### Task brief
Repeat only the stretch of lines below that runs from the line with "if decide (msp.State mongod" through the line with "match role with", unaltered.

### Stored data
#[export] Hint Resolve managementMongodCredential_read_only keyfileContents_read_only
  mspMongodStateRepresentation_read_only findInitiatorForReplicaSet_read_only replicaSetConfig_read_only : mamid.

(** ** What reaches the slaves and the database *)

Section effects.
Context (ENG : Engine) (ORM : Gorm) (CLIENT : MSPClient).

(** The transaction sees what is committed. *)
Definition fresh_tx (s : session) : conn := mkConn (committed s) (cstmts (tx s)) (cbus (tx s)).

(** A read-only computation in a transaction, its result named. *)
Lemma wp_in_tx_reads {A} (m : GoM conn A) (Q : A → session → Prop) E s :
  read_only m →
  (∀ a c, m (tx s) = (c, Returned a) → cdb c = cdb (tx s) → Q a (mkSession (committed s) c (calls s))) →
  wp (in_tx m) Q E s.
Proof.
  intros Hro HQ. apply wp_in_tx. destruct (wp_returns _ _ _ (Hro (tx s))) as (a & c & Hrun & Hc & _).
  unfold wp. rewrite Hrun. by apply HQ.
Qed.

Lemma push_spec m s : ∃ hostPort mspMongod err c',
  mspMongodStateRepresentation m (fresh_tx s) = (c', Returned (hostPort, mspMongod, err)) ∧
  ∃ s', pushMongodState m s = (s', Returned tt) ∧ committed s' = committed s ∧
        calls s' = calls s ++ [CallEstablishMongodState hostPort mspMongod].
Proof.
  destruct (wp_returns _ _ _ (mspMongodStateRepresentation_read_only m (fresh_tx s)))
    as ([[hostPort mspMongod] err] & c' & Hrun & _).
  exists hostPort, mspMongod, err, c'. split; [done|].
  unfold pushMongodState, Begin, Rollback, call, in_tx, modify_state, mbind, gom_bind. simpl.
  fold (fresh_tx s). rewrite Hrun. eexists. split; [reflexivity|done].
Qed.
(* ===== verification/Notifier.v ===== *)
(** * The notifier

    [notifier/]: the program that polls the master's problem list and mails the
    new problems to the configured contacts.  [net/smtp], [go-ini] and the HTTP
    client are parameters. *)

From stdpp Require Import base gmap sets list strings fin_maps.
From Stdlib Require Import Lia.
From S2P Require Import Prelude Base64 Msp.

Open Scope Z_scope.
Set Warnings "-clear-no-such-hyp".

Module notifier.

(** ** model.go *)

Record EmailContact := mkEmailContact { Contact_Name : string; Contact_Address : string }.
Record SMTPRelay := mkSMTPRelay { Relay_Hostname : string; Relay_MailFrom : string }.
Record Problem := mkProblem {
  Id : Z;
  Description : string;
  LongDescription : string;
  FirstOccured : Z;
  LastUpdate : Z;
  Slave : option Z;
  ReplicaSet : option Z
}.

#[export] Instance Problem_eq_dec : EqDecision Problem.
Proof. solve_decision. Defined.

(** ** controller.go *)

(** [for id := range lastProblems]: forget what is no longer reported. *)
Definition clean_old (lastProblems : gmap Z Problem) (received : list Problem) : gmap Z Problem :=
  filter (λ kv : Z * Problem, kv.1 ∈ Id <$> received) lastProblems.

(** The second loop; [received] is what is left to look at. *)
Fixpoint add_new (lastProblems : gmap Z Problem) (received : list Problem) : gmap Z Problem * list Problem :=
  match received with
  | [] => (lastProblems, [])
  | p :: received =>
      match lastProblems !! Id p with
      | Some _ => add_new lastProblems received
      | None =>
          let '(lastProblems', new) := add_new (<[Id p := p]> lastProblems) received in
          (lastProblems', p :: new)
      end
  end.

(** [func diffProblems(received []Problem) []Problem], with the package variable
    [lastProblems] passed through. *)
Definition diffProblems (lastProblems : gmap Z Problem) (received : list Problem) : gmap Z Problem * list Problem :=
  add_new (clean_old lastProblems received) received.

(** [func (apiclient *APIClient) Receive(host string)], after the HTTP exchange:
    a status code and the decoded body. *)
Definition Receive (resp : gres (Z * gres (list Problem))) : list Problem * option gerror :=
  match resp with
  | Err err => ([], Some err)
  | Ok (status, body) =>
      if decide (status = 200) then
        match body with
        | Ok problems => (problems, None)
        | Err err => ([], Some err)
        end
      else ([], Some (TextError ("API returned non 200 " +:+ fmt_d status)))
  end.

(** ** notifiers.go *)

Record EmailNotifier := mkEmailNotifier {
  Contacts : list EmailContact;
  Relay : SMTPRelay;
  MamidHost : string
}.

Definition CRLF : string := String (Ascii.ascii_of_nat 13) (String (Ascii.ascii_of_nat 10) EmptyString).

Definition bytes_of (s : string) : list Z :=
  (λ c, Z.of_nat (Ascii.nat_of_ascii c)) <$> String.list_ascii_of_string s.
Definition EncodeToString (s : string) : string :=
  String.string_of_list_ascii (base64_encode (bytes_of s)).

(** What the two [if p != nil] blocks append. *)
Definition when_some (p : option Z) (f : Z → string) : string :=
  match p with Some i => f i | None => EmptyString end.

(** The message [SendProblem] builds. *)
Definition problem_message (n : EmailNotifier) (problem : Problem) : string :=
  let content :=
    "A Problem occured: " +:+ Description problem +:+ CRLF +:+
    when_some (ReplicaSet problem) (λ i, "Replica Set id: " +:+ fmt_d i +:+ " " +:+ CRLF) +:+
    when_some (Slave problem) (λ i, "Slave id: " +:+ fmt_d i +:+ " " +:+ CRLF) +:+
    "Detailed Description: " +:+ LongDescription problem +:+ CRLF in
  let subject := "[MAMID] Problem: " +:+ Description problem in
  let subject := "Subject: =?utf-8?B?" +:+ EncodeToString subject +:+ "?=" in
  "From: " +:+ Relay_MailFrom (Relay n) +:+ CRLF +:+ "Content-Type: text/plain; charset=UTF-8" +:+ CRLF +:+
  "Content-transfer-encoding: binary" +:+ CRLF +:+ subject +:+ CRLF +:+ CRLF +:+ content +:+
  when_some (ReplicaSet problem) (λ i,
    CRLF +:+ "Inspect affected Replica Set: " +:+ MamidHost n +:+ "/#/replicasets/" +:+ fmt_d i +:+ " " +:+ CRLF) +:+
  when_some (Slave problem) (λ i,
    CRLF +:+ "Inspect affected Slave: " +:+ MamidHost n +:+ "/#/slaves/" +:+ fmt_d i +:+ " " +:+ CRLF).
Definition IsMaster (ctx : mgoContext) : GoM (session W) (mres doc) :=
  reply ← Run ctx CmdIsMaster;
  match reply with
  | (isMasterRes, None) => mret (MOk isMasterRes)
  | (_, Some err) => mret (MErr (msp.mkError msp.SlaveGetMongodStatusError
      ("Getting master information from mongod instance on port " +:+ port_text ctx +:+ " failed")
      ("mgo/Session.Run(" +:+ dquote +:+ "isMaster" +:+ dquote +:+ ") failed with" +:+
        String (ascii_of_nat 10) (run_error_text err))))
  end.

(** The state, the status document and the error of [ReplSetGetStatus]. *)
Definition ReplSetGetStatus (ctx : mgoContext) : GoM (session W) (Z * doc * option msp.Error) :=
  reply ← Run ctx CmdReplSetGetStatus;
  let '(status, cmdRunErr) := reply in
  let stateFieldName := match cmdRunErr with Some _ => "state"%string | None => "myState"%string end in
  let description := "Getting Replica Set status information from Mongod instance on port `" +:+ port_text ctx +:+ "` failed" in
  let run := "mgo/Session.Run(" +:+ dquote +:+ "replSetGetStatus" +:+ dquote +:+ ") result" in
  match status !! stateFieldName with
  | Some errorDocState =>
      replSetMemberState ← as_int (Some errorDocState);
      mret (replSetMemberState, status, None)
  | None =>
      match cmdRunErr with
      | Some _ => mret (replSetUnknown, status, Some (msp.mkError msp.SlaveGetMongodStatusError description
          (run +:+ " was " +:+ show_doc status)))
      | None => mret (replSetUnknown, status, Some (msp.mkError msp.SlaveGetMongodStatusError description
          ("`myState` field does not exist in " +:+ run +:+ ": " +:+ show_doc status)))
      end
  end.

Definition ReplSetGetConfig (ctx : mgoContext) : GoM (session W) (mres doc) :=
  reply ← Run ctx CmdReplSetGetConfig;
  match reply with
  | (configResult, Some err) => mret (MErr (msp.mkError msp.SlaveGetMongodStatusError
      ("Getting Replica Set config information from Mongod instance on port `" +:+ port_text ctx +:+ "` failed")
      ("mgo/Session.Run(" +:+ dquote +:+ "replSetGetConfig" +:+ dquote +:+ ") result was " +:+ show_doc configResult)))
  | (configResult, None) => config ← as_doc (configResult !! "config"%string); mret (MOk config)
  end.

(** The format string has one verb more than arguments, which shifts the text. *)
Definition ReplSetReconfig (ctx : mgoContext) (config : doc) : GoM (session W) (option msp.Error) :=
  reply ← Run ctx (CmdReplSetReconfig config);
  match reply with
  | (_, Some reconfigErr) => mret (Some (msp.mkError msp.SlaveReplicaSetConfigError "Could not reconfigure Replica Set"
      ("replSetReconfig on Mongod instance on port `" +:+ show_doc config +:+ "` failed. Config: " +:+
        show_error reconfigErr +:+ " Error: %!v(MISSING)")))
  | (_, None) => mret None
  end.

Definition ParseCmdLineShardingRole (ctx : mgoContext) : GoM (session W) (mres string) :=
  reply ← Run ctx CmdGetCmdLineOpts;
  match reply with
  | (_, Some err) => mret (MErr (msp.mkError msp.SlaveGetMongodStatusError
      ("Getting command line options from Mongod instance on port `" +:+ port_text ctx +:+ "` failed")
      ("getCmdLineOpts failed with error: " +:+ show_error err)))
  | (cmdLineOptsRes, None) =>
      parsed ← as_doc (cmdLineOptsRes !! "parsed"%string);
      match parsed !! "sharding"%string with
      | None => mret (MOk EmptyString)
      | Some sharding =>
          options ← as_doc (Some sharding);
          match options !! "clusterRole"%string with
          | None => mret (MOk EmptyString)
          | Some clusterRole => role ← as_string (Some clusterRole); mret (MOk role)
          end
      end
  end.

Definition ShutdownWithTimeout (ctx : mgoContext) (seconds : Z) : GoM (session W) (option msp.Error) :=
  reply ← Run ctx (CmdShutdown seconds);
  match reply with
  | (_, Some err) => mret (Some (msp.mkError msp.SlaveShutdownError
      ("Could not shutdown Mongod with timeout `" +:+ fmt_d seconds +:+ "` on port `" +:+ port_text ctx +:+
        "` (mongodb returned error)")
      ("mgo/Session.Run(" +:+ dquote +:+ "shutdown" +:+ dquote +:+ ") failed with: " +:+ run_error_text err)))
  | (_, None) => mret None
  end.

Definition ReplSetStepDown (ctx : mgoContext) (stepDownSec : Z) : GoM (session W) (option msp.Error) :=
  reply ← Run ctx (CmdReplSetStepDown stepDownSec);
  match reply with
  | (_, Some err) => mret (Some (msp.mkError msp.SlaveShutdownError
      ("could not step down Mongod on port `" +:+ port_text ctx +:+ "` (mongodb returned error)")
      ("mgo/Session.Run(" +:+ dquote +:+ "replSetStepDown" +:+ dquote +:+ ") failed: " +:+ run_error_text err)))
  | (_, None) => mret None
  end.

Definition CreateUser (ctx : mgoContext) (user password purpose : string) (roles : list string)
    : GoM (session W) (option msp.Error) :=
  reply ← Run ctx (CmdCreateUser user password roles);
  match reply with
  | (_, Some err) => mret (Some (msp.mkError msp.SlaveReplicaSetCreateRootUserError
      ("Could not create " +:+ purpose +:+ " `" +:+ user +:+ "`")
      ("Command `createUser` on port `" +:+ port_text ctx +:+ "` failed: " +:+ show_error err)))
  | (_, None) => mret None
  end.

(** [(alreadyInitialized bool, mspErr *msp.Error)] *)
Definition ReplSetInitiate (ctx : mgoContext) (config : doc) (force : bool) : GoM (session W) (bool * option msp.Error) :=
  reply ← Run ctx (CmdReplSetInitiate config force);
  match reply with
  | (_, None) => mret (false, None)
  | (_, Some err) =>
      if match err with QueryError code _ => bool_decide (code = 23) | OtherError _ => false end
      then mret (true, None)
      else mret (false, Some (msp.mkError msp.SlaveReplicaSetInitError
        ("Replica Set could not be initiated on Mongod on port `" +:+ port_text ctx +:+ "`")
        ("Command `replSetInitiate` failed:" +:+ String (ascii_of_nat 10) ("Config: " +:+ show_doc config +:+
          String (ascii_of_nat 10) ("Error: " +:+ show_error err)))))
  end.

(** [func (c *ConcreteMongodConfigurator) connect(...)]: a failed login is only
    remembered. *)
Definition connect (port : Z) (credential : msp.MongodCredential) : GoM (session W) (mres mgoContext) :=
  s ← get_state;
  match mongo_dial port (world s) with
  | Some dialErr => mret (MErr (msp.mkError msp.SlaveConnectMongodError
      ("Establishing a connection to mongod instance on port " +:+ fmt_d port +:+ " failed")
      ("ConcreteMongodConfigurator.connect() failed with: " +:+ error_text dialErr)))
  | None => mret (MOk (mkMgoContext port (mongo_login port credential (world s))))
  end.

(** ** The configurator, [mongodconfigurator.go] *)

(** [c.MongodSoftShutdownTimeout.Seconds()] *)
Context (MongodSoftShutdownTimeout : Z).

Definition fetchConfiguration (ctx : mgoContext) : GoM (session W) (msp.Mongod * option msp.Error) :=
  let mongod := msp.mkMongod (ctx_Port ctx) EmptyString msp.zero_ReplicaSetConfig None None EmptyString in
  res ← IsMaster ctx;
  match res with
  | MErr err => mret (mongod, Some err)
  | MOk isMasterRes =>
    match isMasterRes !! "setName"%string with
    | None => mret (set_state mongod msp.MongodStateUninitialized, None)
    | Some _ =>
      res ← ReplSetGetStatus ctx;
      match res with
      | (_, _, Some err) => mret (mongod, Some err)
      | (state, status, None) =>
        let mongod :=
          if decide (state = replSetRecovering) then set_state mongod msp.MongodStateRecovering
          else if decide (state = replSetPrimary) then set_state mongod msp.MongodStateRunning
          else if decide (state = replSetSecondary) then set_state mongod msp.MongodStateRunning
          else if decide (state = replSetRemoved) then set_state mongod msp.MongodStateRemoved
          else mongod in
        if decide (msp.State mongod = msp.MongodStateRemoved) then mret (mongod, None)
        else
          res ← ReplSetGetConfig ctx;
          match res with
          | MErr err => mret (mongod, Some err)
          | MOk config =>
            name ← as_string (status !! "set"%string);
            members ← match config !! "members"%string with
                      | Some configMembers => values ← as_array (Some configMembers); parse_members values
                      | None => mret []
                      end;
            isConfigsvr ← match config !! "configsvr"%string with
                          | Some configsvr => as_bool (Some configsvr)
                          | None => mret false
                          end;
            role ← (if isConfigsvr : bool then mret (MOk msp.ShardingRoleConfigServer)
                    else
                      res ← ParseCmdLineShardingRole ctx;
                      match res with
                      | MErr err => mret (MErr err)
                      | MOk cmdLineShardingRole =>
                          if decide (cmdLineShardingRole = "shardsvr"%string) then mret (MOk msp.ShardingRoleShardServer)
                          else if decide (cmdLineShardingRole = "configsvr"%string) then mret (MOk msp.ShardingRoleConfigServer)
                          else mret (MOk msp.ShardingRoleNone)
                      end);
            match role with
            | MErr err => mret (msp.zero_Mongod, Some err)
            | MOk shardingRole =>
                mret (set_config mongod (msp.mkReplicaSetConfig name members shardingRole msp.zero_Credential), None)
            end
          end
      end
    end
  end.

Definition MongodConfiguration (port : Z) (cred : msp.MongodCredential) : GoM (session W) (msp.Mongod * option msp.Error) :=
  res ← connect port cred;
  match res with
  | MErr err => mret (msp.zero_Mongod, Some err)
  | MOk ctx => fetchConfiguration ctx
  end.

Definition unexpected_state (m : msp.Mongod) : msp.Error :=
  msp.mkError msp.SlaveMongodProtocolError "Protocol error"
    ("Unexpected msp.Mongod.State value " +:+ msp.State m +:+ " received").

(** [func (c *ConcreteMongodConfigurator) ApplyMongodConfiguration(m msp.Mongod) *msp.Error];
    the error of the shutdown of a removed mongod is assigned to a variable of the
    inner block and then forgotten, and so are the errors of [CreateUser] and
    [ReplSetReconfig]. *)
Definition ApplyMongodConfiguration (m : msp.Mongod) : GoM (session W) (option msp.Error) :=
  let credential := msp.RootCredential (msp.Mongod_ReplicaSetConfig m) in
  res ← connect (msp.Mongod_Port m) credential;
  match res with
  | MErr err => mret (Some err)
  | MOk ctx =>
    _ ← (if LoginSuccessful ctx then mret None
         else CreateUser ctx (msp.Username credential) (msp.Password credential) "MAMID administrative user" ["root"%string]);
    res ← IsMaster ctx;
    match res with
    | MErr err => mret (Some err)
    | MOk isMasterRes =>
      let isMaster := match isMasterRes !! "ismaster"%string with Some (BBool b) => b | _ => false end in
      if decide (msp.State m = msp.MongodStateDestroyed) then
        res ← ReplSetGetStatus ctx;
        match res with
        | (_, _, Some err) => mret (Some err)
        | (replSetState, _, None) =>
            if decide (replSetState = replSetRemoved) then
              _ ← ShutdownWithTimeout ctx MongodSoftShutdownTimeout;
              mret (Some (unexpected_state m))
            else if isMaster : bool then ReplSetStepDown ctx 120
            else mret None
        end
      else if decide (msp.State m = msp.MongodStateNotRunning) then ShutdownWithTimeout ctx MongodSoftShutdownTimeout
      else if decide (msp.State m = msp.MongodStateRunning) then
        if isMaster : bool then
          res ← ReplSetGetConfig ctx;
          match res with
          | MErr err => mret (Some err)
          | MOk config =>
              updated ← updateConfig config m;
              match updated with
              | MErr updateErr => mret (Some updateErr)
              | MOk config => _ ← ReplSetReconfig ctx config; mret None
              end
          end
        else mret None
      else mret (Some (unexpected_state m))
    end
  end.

### Result for this exercise
        if decide (msp.State mongod = msp.MongodStateRemoved) then mret (mongod, None)
        else
          res ← ReplSetGetConfig ctx;
          match res with
          | MErr err => mret (mongod, Some err)
          | MOk config =>
            name ← as_string (status !! "set"%string);
            members ← match config !! "members"%string with
                      | Some configMembers => values ← as_array (Some configMembers); parse_members values
                      | None => mret []
                      end;
            isConfigsvr ← match config !! "configsvr"%string with
                          | Some configsvr => as_bool (Some configsvr)
                          | None => mret false
                          end;
            role ← (if isConfigsvr : bool then mret (MOk msp.ShardingRoleConfigServer)
                    else
                      res ← ParseCmdLineShardingRole ctx;
                      match res with
                      | MErr err => mret (MErr err)
                      | MOk cmdLineShardingRole =>
                          if decide (cmdLineShardingRole = "shardsvr"%string) then mret (MOk msp.ShardingRoleShardServer)
                          else if decide (cmdLineShardingRole = "configsvr"%string) then mret (MOk msp.ShardingRoleConfigServer)
                          else mret (MOk msp.ShardingRoleNone)
                      end);
            match role with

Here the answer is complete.